Blue Bloods Reigns Supreme Among Primetime Procedurals, And The Reason Why Is Obvious

There’s a reason why “Blue Bloods” has become such a Friday night staple for CBS. Years of following the Reagan family have resulted in a legion of fans who would cross the desert to find out if Danny Reagan (Donnie Wahlberg) will end up in a romantic relationship with his decades-long partner in the field, Maria Baez (Marisa Ramirez ). They’re addicted to those Sunday night dinners which feature the entire Reagan clan talking out their current problems, celebrating their latest victories and mourning their latest failures. They want updates on the marriage between Eddie Janko (Vanessa Ray) and Jamie Reagan (Will Estes), and desperately want to know if Eddie’s set to have a baby. And they need patriarch Frank Reagan (Tom Selleck) to find love again in the long-past wake of his wife’s death. And hey, what the heck happened to Nicky Regan-Boyle (Sami Gayle) anyway?
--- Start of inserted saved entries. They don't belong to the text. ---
Lemma serialize_deserialize_roundtrip_witness :
  ∃ y,
    deserialize false (serialize workbenchLayout) blankLayout = Some (true, y)
    ∧ ms_groups (serialize y) = ms_groups (serialize workbenchLayout)
    ∧ v_children (ms_layout (serialize y))
      = v_children (ms_layout (serialize workbenchLayout)).
Proof.
  destruct (serialize_deserialize_roundtrip false (serialize workbenchLayout) blankLayout)
    as (y & Hy & Hgroups & Hchildren & _).
  - intros k group Hk. apply serialize_groups_keyed in Hk as (g & Hg & -> & ->).
    split; [reflexivity|].
    assert (Forall (λ g, group_id g ≠ "") (groups workbenchLayout)) as Hids by compute_done.
    by eapply Forall_forall in Hids.
  - intros id. rewrite guestIds_serialize, serialize_groups_fold, addGroup_fold_dom,
      lookup_empty.
    split; [by right | intros [[? ?]|?]; done].
  - exists y. split; [exact Hy|]. split; [exact Hgroups | exact Hchildren].
Defined.

(** ** Finding the main window *)

Lemma find_type_cons (type : ViewType) (v : ParentView) (above : list ParentView) :
  firstParentOfType type (v :: above) =
    if decide (pv_type v = type) then Some (pv_controller v)
    else firstParentOfType type above.
Proof.
  unfold firstParentOfType. simpl.
  destruct (decide (pv_type v = type)) as [Heq|Hne].
  - by rewrite bool_decide_eq_true_2.
  - by rewrite bool_decide_eq_false_2.
Qed.
(** * Galois-field arithmetic of [task1.py] (laboratory work 1)

    A shallow embedding of the three classes [BitNumber], [GFNumber] and
    [GF8Number] together with the two assertion helpers, followed by the
    properties of the bit vector, of the polynomial arithmetic over GF(2)
    and of the reduction modulo [0b100011011].

    Python integers are unbounded, hence [Z]; a Python exception is a value
    of [exn]; a method that may raise returns [result]; a method that mutates
    [self] returns the new [self]. *)

From Stdlib Require Import ZArith List Sorted String Ascii Bool Lia.
From Stdlib Require Import BinaryString HexString DecimalString.
Import ListNotations.

Local Open Scope string_scope.
Local Open Scope Z_scope.

(** ** Exceptions and the error monad *)

(** [ValueError] carries the text that [assert_value] was given for the
    condition (or the interpreter's own text), [TypeError] the name of the
    variable that [assert_type] checked. *)
Inductive exn : Type :=
| ValueError (msg : string)
| TypeError (variable_name : string).

Inductive result (A : Type) : Type :=
| Ok (a : A)
| Raise (e : exn).

Arguments Ok {A} a.
Arguments Raise {A} e.

Definition bind {A B : Type} (m : result A) (k : A -> result B) : result B :=
  match m with
  | Ok a => k a
  | Raise e => Raise e
  end.

Notation "x <- m ;; k" := (bind m (fun x => k))
  (at level 61, m at next level, right associativity).
Notation "m ;;; k" := (bind m (fun _ => k))
  (at level 61, right associativity).
(** * GPflow likelihoods

    A shallow embedding of [gpflow/likelihoods.py].

    Tensors of rank two are lists of rows.  Floating point numbers are
    idealised as real numbers ([R]), whose [ln], [sqrt] and division are
    total; the parts of the development that do not compute with numbers
    (the row dispatch of the switched likelihood) are generic in the scalar
    type.  Python exceptions and failing TensorFlow assertions are values of
    the error monad [result]. *)

From Stdlib Require Import Reals Lra Lia ZArith String Sorting.Sorted.
From stdpp Require Import base list.
(** * qiskit-community-tutorials: the notebooks' own code, embedded and checked

    The repository is a set of Jupyter notebooks.  The code cells that define
    something of the repository's own are

    - the TeachMeQ helpers [show_results], [execute_locally],
      [execute_remotely] and [new_circuit] (identical in [IBMQ_setup.ipynb]
      and [w3_01.ipynb]);
    - the [wine] data-loading helper of [vqc_feature_map_comparison.ipynb];
    - the tomography cells of the same file: the Pauli matrices, [HS_product],
      the projectors, [M], [linear_inversion_matrix] and their two-qubit
      versions, and the reconstruction of [rho_bell].

    Calls into qiskit, matplotlib, scikit-learn and [time] are oracles of an
    external world; everything the notebooks compute themselves is a Rocq
    function. *)

From Stdlib Require Import List String Ascii ZArith QArith Bool Arith Lia Lqa.
From Stdlib Require Import DecimalString Setoid Morphisms.
Import ListNotations.

Local Open Scope string_scope.
Local Open Scope list_scope.

(** ** Python effects: exceptions, output, and loops that may not end *)

Module Py.

(** An exception: the name of its class followed by the names of the
    classes it inherits from, and its message. *)
Record exn : Type := Exn { exn_mro : list string; exn_msg : string }.

Definition exn_class (e : exn) : string := hd "BaseException" (exn_mro e).

(** [isinstance(e, C)] *)
Definition isinstance (e : exn) (C : string) : bool :=
  existsb (String.eqb C) (exn_mro e).

Inductive outcome (A : Type) : Type :=
| Ret (a : A)
| Raise (e : exn).
Arguments Ret {A} a.
Arguments Raise {A} e.
(** X6: deleting line [pos] renumbers the schedule: the lines before it
    keep their numbers and the lines after it move up by one. *)
Theorem delete_line_renumbers (pos : Z) (schedule : list event) (j : nat) :
  1 ≤ pos ≤ Z.of_nat (length schedule) →
  (delete_line pos schedule).2 !! j
  = if decide (j < Z.to_nat (pos - 1))%nat then schedule !! j else schedule !! S j.
Proof.
  intros Hpos. unfold delete_line.
  destruct (Nat.ltb_spec 0 (length schedule)); [|lia].
  destruct (lookup_lt_is_Some_2 schedule (Z.to_nat (pos - 1)) ltac:(lia)) as [e He].
  rewrite (pop_in_range _ _ e) by (done || lia). simpl.
  case_decide.
  - by apply list_lookup_delete_lt.
  - apply list_lookup_delete_ge. lia.
Qed.

Lemma delete_line_renumbers_witness :
  (delete_line 2 default_schedule).2 !! 1%nat
  = if decide (1 < Z.to_nat (2 - 1))%nat
    then default_schedule !! 1%nat else default_schedule !! 2%nat.
Proof. apply (delete_line_renumbers 2 default_schedule 1). simpl. lia. Defined.

(** X7: a rule appended with a line number past the end is the last line,
    and deleting that last line gives the schedule back. *)
Theorem append_then_delete (pos : Z) (r : event) (schedule : list event) :
  Z.of_nat (length schedule) < pos →
  ∃ schedule',
    upsert pos r schedule = Some schedule' ∧
    delete_line (Z.of_nat (length schedule')) schedule' = (Deleted r, schedule).
Proof.
  intros Hpos. exists (schedule ++ [r]). split.
  - unfold upsert. rewrite Z.geb_leb.
    destruct (Z.leb_spec (Z.of_nat (length schedule)) (pos - 1)); [done|lia].
  - unfold delete_line. rewrite length_app. simpl.
    destruct (Nat.ltb_spec 0 (length schedule + 1)); [|lia].
    rewrite (pop_in_range _ _ r).
    + replace (Z.to_nat (Z.of_nat (length schedule + 1) - 1))
        with (length schedule) by lia.
      rewrite delete_middle. by rewrite app_nil_r.
    + lia.
    + replace (Z.to_nat (Z.of_nat (length schedule + 1) - 1))
        with (length schedule) by lia.
      by rewrite list_lookup_middle.
Qed.

Lemma append_then_delete_witness :
  ∃ schedule',
    upsert 9 (bell "A") default_schedule = Some schedule' ∧
    delete_line (Z.of_nat (length schedule')) schedule'
    = (Deleted (bell "A"), default_schedule).
Proof. apply (append_then_delete 9 (bell "A") default_schedule). simpl. lia. Defined.

(** X8: with line number 0 the assignment is [schedule[-1] = event]: on an
    empty schedule it raises, otherwise it replaces the last rule. *)
Theorem upsert_line_zero (r : event) (schedule : list event) :
  upsert 0 r schedule
  = match schedule with
    | [] => None
    | _ => Some (removelast schedule ++ [r])
    end.
Proof.
  destruct (decide (schedule = [])) as [->|Hne]; [done|].
  destruct (exists_last Hne) as (front & e & ->).
  rewrite removelast_last.
  destruct (front ++ [e]) eqn:Heq; [by destruct front|]. rewrite <- Heq.
  unfold upsert, Py.setitem. rewrite Z.geb_leb.
  destruct (Z.leb_spec (Z.of_nat (length (front ++ [e]))) (0 - 1)); [lia|].
  rewrite index_from_end by (rewrite length_app; simpl; lia).
  rewrite length_app. simpl.
  replace (Z.to_nat (0 - 1 + Z.of_nat (length front + 1))) with (length front) by lia.
  replace (length front) with (length front + 0)%nat at 1 by lia.
  by rewrite insert_app_r.
Qed.
Definition sql_text (v : sqlval) : string :=
  match v with
  | VDefault => "default"
  | VLocalTimestamp => "localtimestamp"
  | VInt z => pretty z
  | VReal m s => pretty m +:+ "e-" +:+ pretty s
  | VBool b => if b then "t" else "f"
  | VStr s => s
  | VQuoted s => "'" +:+ s +:+ "'"
  end.

(** Modelled from the spec: the value the engine reads from one entry of
    a [VALUES] list.  A string pasted between quotes is read as SQL's
    string constant; the other entries stand for themselves. *)
Definition read_value (v : sqlval) : option sqlval :=
  match v with
  | VQuoted s => VStr <$> Sql.unquote s
  | _ => Some v
  end.

Definition fold_cols (cols : list (string * sqltype)) : list (string * sqltype) :=
  map (fun c => (Str.lower c.1, c.2)) cols.

(** Modelled from the spec: [getTupleString] of [recathon.h], the textual
    representation of the value a result row holds for a named column
    (§4.1 "values are returned as their textual representation keyed by
    attribute name"); [None] is the C [NULL] for a column the row lacks. *)
Definition getTupleString (sl : slot) (attname : string) : option string :=
  sql_text <$> assoc attname sl.

(** Modelled from the spec: [relationExists] of [recathon.h], the
    [tableExists(name) → bool] of §6.  The handlers pass it names that are
    already in lower case. *)
Definition relationExists (relname : string) : M bool :=
  fun w => Ok (bool_decide (is_Some (tables w !! relname))) w.

(** Modelled from the spec: [recathon_utilityExecute] of [recathon.h], the
    [executeDDL(text)] of §6.  A failing statement is a backend failure and
    is fatal (§7), with the exception §4.4 step 3 and §9 make for [DROP]:
    drops are "idempotent per-artifact" and "one artifact failing does not
    abort the loop", so dropping an absent table is reported and
    otherwise does nothing.  [CREATE TABLE] of a name already in the catalog
    fails unless it says [IF NOT EXISTS].  The statement reaches the engine
    as text with the table and column names pasted in bare: when one of
    them is no identifier the text is not this statement, and is rejected
    (no relation comes to exist under such a name). *)
Definition recathon_utilityExecute (s : utility_stmt) : M unit :=
  emit (EvUtility s);;
  T ← get_tables;
  match s with
  | CREATE_TABLE ine name cols pkey =>
      if negb (Sql.identifier name && forallb Sql.identifier (cols.*1 ++ pkey))
      then ereport_ERROR ERRCODE_SYNTAX_ERROR "syntax error"
      else
      match T !! Str.lower name with
      | Some _ =>
          if ine
          then ereport NOTICE ERRCODE_DUPLICATE_TABLE "relation already exists, skipping"
          else ereport_ERROR ERRCODE_DUPLICATE_TABLE "relation already exists"
      | None =>
          set_tables (<[Str.lower name :=
                          mkTable (fold_cols cols) (map Str.lower pkey) []]> T)
      end
  | DROP_TABLE name =>
      match T !! Str.lower name with
      | Some _ => set_tables (delete (Str.lower name) T)
      | None => ereport WARNING ERRCODE_UNDEFINED_TABLE "table does not exist"
      end
  end.

Definition row_matches (t : table) (col lit : string) (r : tuple) : bool :=
  bool_decide (assoc col (slot_of t r) = Some (VStr lit)).

(** Modelled from the spec: [recathon_queryExecute] of [recathon.h], the
    [executeDML(text)] of §6; a failing statement is fatal (§7).  [INSERT]
    appends one row, the values as read from the [VALUES] list, and needs
    one value per column; a list with an entry that cannot be read is
    rejected.  [DELETE ... WHERE col = 'lit'] removes the rows whose column
    holds that string. *)
Definition recathon_queryExecute (s : dml_stmt) : M unit :=
  emit (EvQuery s);;
  T ← get_tables;
  match s with
  | INSERT_INTO name vals =>
      match mapM read_value vals with
      | None => ereport_ERROR ERRCODE_SYNTAX_ERROR "syntax error"
      | Some row =>
      match T !! Str.lower name with
      | Some t =>
          if List.length row =? List.length (tcols t)
          then set_tables (<[Str.lower name :=
                               mkTable (tcols t) (tpkey t) (trows t ++ [row])]> T)
          else ereport_ERROR ERRCODE_SYNTAX_ERROR "INSERT has a wrong number of expressions"
      | None => ereport_ERROR ERRCODE_UNDEFINED_TABLE "relation does not exist"
      end
      end
  | DELETE_WHERE name col lit =>
      match T !! Str.lower name with
      | Some t =>
          if bool_decide (Str.lower col ∈ colnames t)
          then set_tables (<[Str.lower name :=
                 mkTable (tcols t) (tpkey t)
                   (filter (fun r => row_matches t (Str.lower col) lit r = false)
                           (trows t))]> T)
          else ereport_ERROR ERRCODE_UNDEFINED_COLUMN "column does not exist"
      | None => ereport_ERROR ERRCODE_UNDEFINED_TABLE "relation does not exist"
      end
  end.

Definition select_distinct (cols : list string) (t : table) : list slot :=
  remove_dups (map (fun r => project (map Str.lower cols) (slot_of t r)) (trows t)).

(** Modelled from the spec: [recathon_queryStart] followed by the
    [ExecProcNode] calls that drain the plan, the [openCursor(text) →
    RowIterator] of §6.  The rows are those present when the cursor is
    opened; [SELECT DISTINCT] is the duplicate-free projection of §4.1.  A
    query on a missing table or column is fatal (§4.1). *)
Definition recathon_queryStart (q : select_stmt) : M (list slot) :=
  emit (EvCursor q);;
  T ← get_tables;
  match q with
  | SELECT_STAR from =>
      match T !! Str.lower from with
      | Some t => mret (map (slot_of t) (trows t))
      | None => ereport_ERROR ERRCODE_UNDEFINED_TABLE "relation does not exist"
      end
  | SELECT_DISTINCT cols from =>
      match T !! Str.lower from with
      | Some t =>
          if forallb (fun c => bool_decide (Str.lower c ∈ colnames t)) cols
          then mret (select_distinct cols t)
          else ereport_ERROR ERRCODE_UNDEFINED_COLUMN "column does not exist"
      | None => ereport_ERROR ERRCODE_UNDEFINED_TABLE "relation does not exist"
      end
  end.

Definition recathon_queryEnd : M unit := mret tt.

(** The rows of the recommender-list table that carry a given index-table
    name. *)
Definition catalogue_rows (recindexname : string) (T : gmap string table) : list slot :=
  match T !! "recmodelscatalogue" with
  | Some t =>
      filter (fun sl => assoc "recommenderindexname" sl = Some (VStr recindexname))
             (map (slot_of t) (trows t))
  | None => []
  end.

(** Modelled from the spec: [recommenderExists] of [recathon.h], the
    catalog lookup [recommenderExists(name) → bool] of §6; a recommender is
    "identified uniquely by its index-table name" (§3). *)
Definition recommenderExists (recname : string) : M bool :=
  fun w => Ok (bool_decide (catalogue_rows (recname +:+ "Index") (tables w) ≠ [])) w.

(** Modelled from the spec: [getRecInfo] of [recathon.h] asked for the
    method only, the [fetchAlgorithmFamily(indexTableName) → family] of §6:
    the method recorded in the recommender-list row of that index table. *)
Definition getRecInfo (recindexname : string) : M string :=
  fun w => match catalogue_rows recindexname (tables w) with
           | sl :: _ =>
               match getTupleString sl "method" with
               | Some m => Ok m w
               | None => Fatal (mkError ERRCODE_UNDEFINED_COLUMN "column does not exist") w
               end
           | [] => Fatal (mkError ERRCODE_INVALID_SCHEMA_NAME "recommender does not exist") w
           end.
Lemma after_response_well_shaped result :
  well_shaped result = true →
  outcome (after_response result) =
  inr (success_record (response_final_analysis result)
         (Z.of_nat (length (response_sources result)))
         (PList (response_sources result))).
Proof.
  unfold after_response, response_final_analysis, response_sources, data_field.
  destruct result as [| | | | |d]; try discriminate.
  cbn [well_shaped]. unfold st_write.
  destruct (d !! "data") as [x|] eqn:Hx.
  - destruct x as [| | | | |dd]; try discriminate.
    cbn [contains_key]. rewrite bool_decide_eq_true_2 by eauto.
    repeat value_step. rewrite Hx. repeat value_step.
    destruct (dd !! "sources") as [[| | | |l|]|]; try discriminate;
      intros _; repeat value_step; reflexivity.
  - intros _. cbn [contains_key]. rewrite bool_decide_eq_false_2
      by (rewrite Hx; intros [? [=]]).
    repeat value_step. rewrite Hx. repeat value_step.
    rewrite !lookup_empty. repeat value_step. reflexivity.
Qed.

Lemma success_record_lookups fa n srcs :
  success_record fa n srcs !! "success" = Some (PBool true) ∧
  success_record fa n srcs !! "final_analysis" = Some fa ∧
  success_record fa n srcs !! "sources" = Some srcs ∧
  success_record fa n srcs !! "source_count" = Some (PInt n) ∧
  success_record fa n srcs !! "error" = None.
Proof. repeat split; reflexivity. Qed.

Lemma error_record_lookups e :
  error_record e !! "success" = Some (PBool false) ∧
  error_record e !! "error" = Some (PStr (exn_str e)) ∧
  error_record e !! "final_analysis" = None.
Proof. repeat split; reflexivity. Qed.

Lemma outcome_bind_inr {A B} (m : M A) (k : A → M B) b :
  outcome (m ≫= k) = inr b → ∃ a, outcome m = inr a ∧ outcome (k a) = inr b.
Proof.
  rewrite outcome_bind. destruct (outcome m) as [e|a]; [discriminate|]. eauto.
Qed.

(** Whatever the block after the call returns is a success record. *)
Lemma after_response_returns result rec :
  outcome (after_response result) = inr rec →
  ∃ fa n srcs, rec = success_record fa n srcs.
Proof.
  unfold after_response. intros H.
  repeat (apply outcome_bind_inr in H as (? & _ & H)).
  injection H as <-. eauto.
Qed.

(** The adapter raises nothing that its handler is written to catch. *)
Lemma deep_research_raises query max_depth time_limit max_urls e :
  outcome (deep_research w query max_depth time_limit max_urls) = inl e →
  is_Exception e = false.
Proof.
  rewrite deep_research_outcome.
  destruct (outcome (try_block _ _ _ _ _)) as [e'|rec]; [|discriminate].
  unfold caught. destruct (is_Exception e') eqn:He'; [discriminate|].
  by intros [= <-].
Qed.

Lemma deep_research_returns query max_depth time_limit max_urls rec :
  outcome (deep_research w query max_depth time_limit max_urls) = inr rec →
  (∃ fa n srcs, rec = success_record fa n srcs) ∨ (∃ e, rec = error_record e).
Proof.
  rewrite deep_research_outcome, try_block_outcome.
  destruct (FirecrawlApp w _) as [e|[]].
  { unfold caught. destruct (is_Exception e); [|discriminate].
    intros [= <-]. right. eauto. }
  destruct ((firecrawl_deep_research w _ _).2) as [e|result].
  { unfold caught. destruct (is_Exception e); [|discriminate].
    intros [= <-]. right. eauto. }
  destruct (outcome (after_response result)) as [e|rec'] eqn:Hafter.
  { unfold caught. destruct (is_Exception e); [|discriminate].
    intros [= <-]. right. eauto. }
  intros [= <-]. left. by eapply after_response_returns.
Qed.

Lemma deep_research_on_response query max_depth time_limit max_urls acts result :
  FirecrawlApp w (session_firecrawl_api_key w) = inr () →
  firecrawl_deep_research w query (request_params max_depth time_limit max_urls)
    = (acts, inr result) →
  well_shaped result = true →
  outcome (deep_research w query max_depth time_limit max_urls) =
  inr (success_record (response_final_analysis result)
         (Z.of_nat (length (response_sources result)))
         (PList (response_sources result))).
Proof.
  intros Hctor Hcall Hshape.
  rewrite deep_research_outcome, try_block_outcome, Hctor, Hcall. cbn [snd].
  by rewrite (after_response_well_shaped _ Hshape).
Qed.

Lemma deep_research_on_exception query max_depth time_limit max_urls acts e :
  FirecrawlApp w (session_firecrawl_api_key w) = inr () →
  firecrawl_deep_research w query (request_params max_depth time_limit max_urls)
    = (acts, inl e) →
  outcome (deep_research w query max_depth time_limit max_urls) = caught e.
Proof.
  intros Hctor Hcall.
  by rewrite deep_research_outcome, try_block_outcome, Hctor, Hcall.
Qed.

End AdapterFacts.

(** ** The claims about the adapter *)

(** C1, as amended.  When the crawl service returns a response that is a
    dict whose [data] entry, if present, is a dict and whose [sources]
    entry, if present, is a list, the adapter returns a record with
    [success] true, [final_analysis] equal to [data.final_analysis] (the
    placeholder when absent), [sources] equal to [data.sources] (the empty
    list when absent) and [source_count] equal to the length of that
    list. *)
Theorem deep_research_success (w : world) (query : string)
    (max_depth time_limit max_urls : Z) (acts : list activity) (result : pyval) :
  FirecrawlApp w (session_firecrawl_api_key w) = inr () →
  firecrawl_deep_research w query (request_params max_depth time_limit max_urls)
    = (acts, inr result) →
  well_shaped result = true →
  ∃ rec,
    outcome (deep_research w query max_depth time_limit max_urls) = inr rec ∧
    rec !! "success" = Some (PBool true) ∧
    rec !! "final_analysis" = Some (response_final_analysis result) ∧
    rec !! "sources" = Some (PList (response_sources result)) ∧
    rec !! "source_count" = Some (PInt (Z.of_nat (length (response_sources result)))).
Proof.
  intros Hctor Hcall Hshape. eexists. split.
  - by eapply deep_research_on_response.
  - repeat split; reflexivity.
Qed.

(** The stub of the specification: [{data: {final_analysis: "X",
    sources: [a, b, c]}}]. *)
Lemma deep_research_success_witness :
  let result :=
    PDict {[ "data" :=
      PDict (<["final_analysis" := PStr "X"]>
               {[ "sources" := PList [PStr "a"; PStr "b"; PStr "c"] ]}) ]} in
  let w := stub_world (inr ()) ([], inr result) (inr "") (inr "") in
  ∃ rec,
    outcome (deep_research w "AI" 3 180 10) = inr rec ∧
    rec !! "success" = Some (PBool true) ∧
    rec !! "final_analysis" = Some (PStr "X") ∧
    rec !! "sources" = Some (PList [PStr "a"; PStr "b"; PStr "c"]) ∧
    rec !! "source_count" = Some (PInt 3).
Proof.
  intros result w.
  exact (deep_research_success w "AI" 3 180 10 [] result
           eq_refl eq_refl eq_refl).
Defined.
(** ** Reordering the items of a mapping *)

Lemma existsb_perm {A : Type} (p : A -> bool) (l l' : list A) :
  Permutation l l' -> existsb p l = existsb p l'.
Proof.
  induction 1 as [|x l l' _ IH|x y l|l l' l'' _ IH1 _ IH2]; simpl.
  - reflexivity.
  - now rewrite IH.
  - destruct (p x), (p y); reflexivity.
  - now rewrite IH1.
Qed.

Lemma sum_nat_perm (l l' : list nat) :
  Permutation l l' -> sum_nat l = sum_nat l'.
Proof.
  unfold sum_nat.
  induction 1 as [|x l l' _ IH|x y l|l l' l'' _ IH1 _ IH2]; simpl; lia.
Qed.

Lemma any_in_items_perm (keywords : list string) (items items' : list (string * pyval)) :
  forallb one_word keywords = true -> Permutation items items' ->
  any_in keywords (lower (items_text items))
  = any_in keywords (lower (items_text items')).
Proof.
  intros Hk HP. rewrite !any_in_items by exact Hk. now apply existsb_perm.
Qed.

(** X23: the order of the items of a mapping does not change the keyword
    flags, the density, the count of data points or the key metrics.  (The
    structure is left out: the comparison cue "compared to" has a space and
    can be formed across two values.) *)
Theorem reordering_items_keeps_counts_and_flags
    (items items' : list (string * pyval)) :
  Permutation items items' ->
  let a := analyze_content (PDict items) in
  let a' := analyze_content (PDict items') in
  has_charts a = has_charts a'
  /\ has_tables a = has_tables a'
  /\ has_images a = has_images a'
  /\ text_density a = text_density a'
  /\ data_points a = data_points a'
  /\ key_metrics a = key_metrics a'.
Proof.
  intros HP a a'. subst a a'. unfold analyze_content.
  cbn [has_charts has_tables has_images text_density data_points key_metrics].
  change (all_text (PDict items)) with (items_text items).
  change (all_text (PDict items')) with (items_text items').
  destruct (items_counts items) as [Hd Hw].
  destruct (items_counts items') as [Hd' Hw'].
  repeat split.
  - now apply any_in_items_perm.
  - now apply any_in_items_perm.
  - now apply any_in_items_perm.
  - rewrite Hw, Hw'. f_equal. apply sum_nat_perm. now apply Permutation_map.
  - rewrite Hd, Hd'. f_equal. apply sum_nat_perm. now apply Permutation_map.
  - unfold _extract_metrics. apply filter_ext_in. intros k Hin.
    assert (forallb one_word [k] = true) as Hk.
    { cbn [forallb]. rewrite andb_true_r.
      unfold metric_keywords in Hin. simpl in Hin.
      repeat (destruct Hin as [<-|Hin]; [reflexivity|]). destruct Hin. }
    pose proof (any_in_items_perm [k] items items' Hk HP) as H.
    unfold any_in in H. cbn [existsb] in H. now rewrite !orb_false_r in H.
Qed.

Lemma reordering_items_keeps_counts_and_flags_witness :
  Permutation [("a", PStr "Revenue 4%"); ("b", PList [PStr "table"; PStr "7"])]
              [("b", PList [PStr "table"; PStr "7"]); ("a", PStr "Revenue 4%")]
  /\ data_points
       (analyze_content
          (PDict [("a", PStr "Revenue 4%"); ("b", PList [PStr "table"; PStr "7"])]))
     = data_points
         (analyze_content
            (PDict [("b", PList [PStr "table"; PStr "7"]); ("a", PStr "Revenue 4%")])).
Proof.
  assert (Permutation [("a", PStr "Revenue 4%"); ("b", PList [PStr "table"; PStr "7"])]
                      [("b", PList [PStr "table"; PStr "7"]); ("a", PStr "Revenue 4%")])
    as HP by apply perm_swap.
  split; [exact HP|].
  exact (proj1 (proj2 (proj2 (proj2 (proj2
           (reordering_items_keeps_counts_and_flags _ _ HP)))))).
Defined.

(** ** Keys of the summary dicts *)

Lemma bump_positive (k : string) (d : gmap string nat) :
  positive_counts d -> positive_counts (bump k d).
Proof.
  intros Hd tag c. unfold bump.
  destruct (decide (k = tag)) as [->|Hne].
  - rewrite lookup_insert_eq. intros [= <-]. lia.
  - rewrite lookup_insert_ne by exact Hne. apply Hd.
Qed.

Lemma summarize_loop_positive (phs : list Placeholder) (init : PlaceholderSummary) :
  positive_counts (by_type init) -> positive_counts (by_column init) ->
  positive_counts (by_type (fold_left summarize_step phs init))
  /\ positive_counts (by_column (fold_left summarize_step phs init)).
Proof.
  revert init. induction phs as [|p phs IH]; intros init Ht Hc; [now split|].
  simpl fold_left. apply IH; unfold summarize_step; simpl; now apply bump_positive.
Qed.

Lemma lookup_of_count (d : gmap string nat) (tag : string) (n : nat) :
  positive_counts d -> default 0%nat (d !! tag) = n ->
  d !! tag = if (n =? 0)%nat then None else Some n.
Proof.
  intros Hpos Hn. destruct (d !! tag) as [c|] eqn:E; simpl in Hn; subst n.
  - specialize (Hpos tag c E). destruct (Nat.eqb_spec c 0); [lia | reflexivity].
  - reflexivity.
Qed.

(** X24: the keys of [by_type] and [by_column] are exactly the tags that
    occur (unknown and none standing for a missing tag), each with the
    number of its placeholders: no key is stored with a count of zero, so
    the summary of a layout without placeholders has two empty dicts. *)
Theorem summary_keys_are_occurring_tags (layout : LayoutInfo) (tag : string) :
  let s := _summarize_placeholders layout in
  let phs := placeholder_values layout in
  by_type s !! tag
  = (if (tagged ph_type "unknown" tag phs =? 0)%nat then None
     else Some (tagged ph_type "unknown" tag phs))
  /\ by_column s !! tag
     = (if (tagged ph_column "none" tag phs =? 0)%nat then None
        else Some (tagged ph_column "none" tag phs))
  /\ (phs = [] -> by_type s = ∅ /\ by_column s = ∅).
Proof.
  intros s phs. subst s phs. unfold _summarize_placeholders, placeholder_values.
  set (placeholders := default [] (l_placeholders layout)).
  set (init := {| total_count := length placeholders; by_type := ∅;
                  by_column := ∅; required_count := 0 |}).
  destruct (summarize_loop (map snd placeholders) init)
    as (_ & _ & _ & _ & H5 & H6).
  destruct (summarize_loop_positive (map snd placeholders) init) as [Pt Pc];
    [intros t c; simpl; rewrite lookup_empty; discriminate
    |intros t c; simpl; rewrite lookup_empty; discriminate|].
  cbv zeta in H5, H6. split; [|split].
  - apply lookup_of_count; [exact Pt|].
    rewrite H5. simpl. now rewrite lookup_empty.
  - apply lookup_of_count; [exact Pc|].
    rewrite H6. simpl. now rewrite lookup_empty.
  - intros ->. split; reflexivity.
Qed.

(** ** Score and reason together *)

Lemma bonus_lower (c : bool) (n : Z) : (Z.min 0 n <= bonus c n)%Z.
Proof. unfold bonus. destruct c; lia. Qed.

Ltac bonus_bounds :=
  repeat match goal with
         | |- context [bonus ?c ?n] =>
             lazymatch goal with
             | _ : (Z.min 0 n <= bonus c n)%Z |- _ => fail
             | _ => pose proof (bonus_lower c n)
             end
         end.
The Reagan clan dish up on Blue Bloods

To make an audience truly love your show, you have to excel in a way that makes you superior to your nearest competition. So, what specific ingredient has turned “Blue Bloods” into such a roaring success? With programs like “9-1-1” and “Chicago P.D.” around, what makes it stand so tall over the TV landscape?

Frankly, the show’s success comes from the simple art of combining a memorable and unique family story with a police procedural that gives viewers a fresh angle on policing every week. It’s the perfect combination of comfort food and unpredictability — a nightly joy that’s delicious enough to earn a plate on those family dinners.

Frank Reagan is concerned on Blue Bloods

There aren’t many TV shows about a whole family of police detectives doing their thing, to say the least, and “Blue Bloods” is almost entirely focused on the dynamic between the Reagan siblings, their father, and their grandfather. Instead of doing what other procedurals do — focusing on friends, colleagues or lovers-in-arms, who usually form a kind of found family for a show’s central protagonist — the Reagan’s most important bonds are with one another. On other cop-related shows you’re lucky if you get a parent-child or sibling-related connection. Here, we’re allowed to see the bad and the good parts of the Reagan family’s personalities, and how they all mesh together as a unit, tied together by love and blood.

Frank Reagan beams on Blue Bloods

Naturally, the show deviates from this formula occasionally – at one point, by pulling focus on Danny’s marriage to Linda (Amy Carlson), and now by spending a little story time on Eddie and Jamie’s union. But this works, and it works well, because watching the show makes you feel like you’re a big part of the Reagan family yourself, sitting with them at that dinner table and following them about at work. If you’ve had a lousy relationship with your closest relations, watching the Reagan tease, love and even provoke each other can be comforting. If you had a family even slightly like theirs, then spending an hour watching the show can feel like coming home for Thanksgiving dinner — without having to hear about your Uncle Lou’s goiter operation.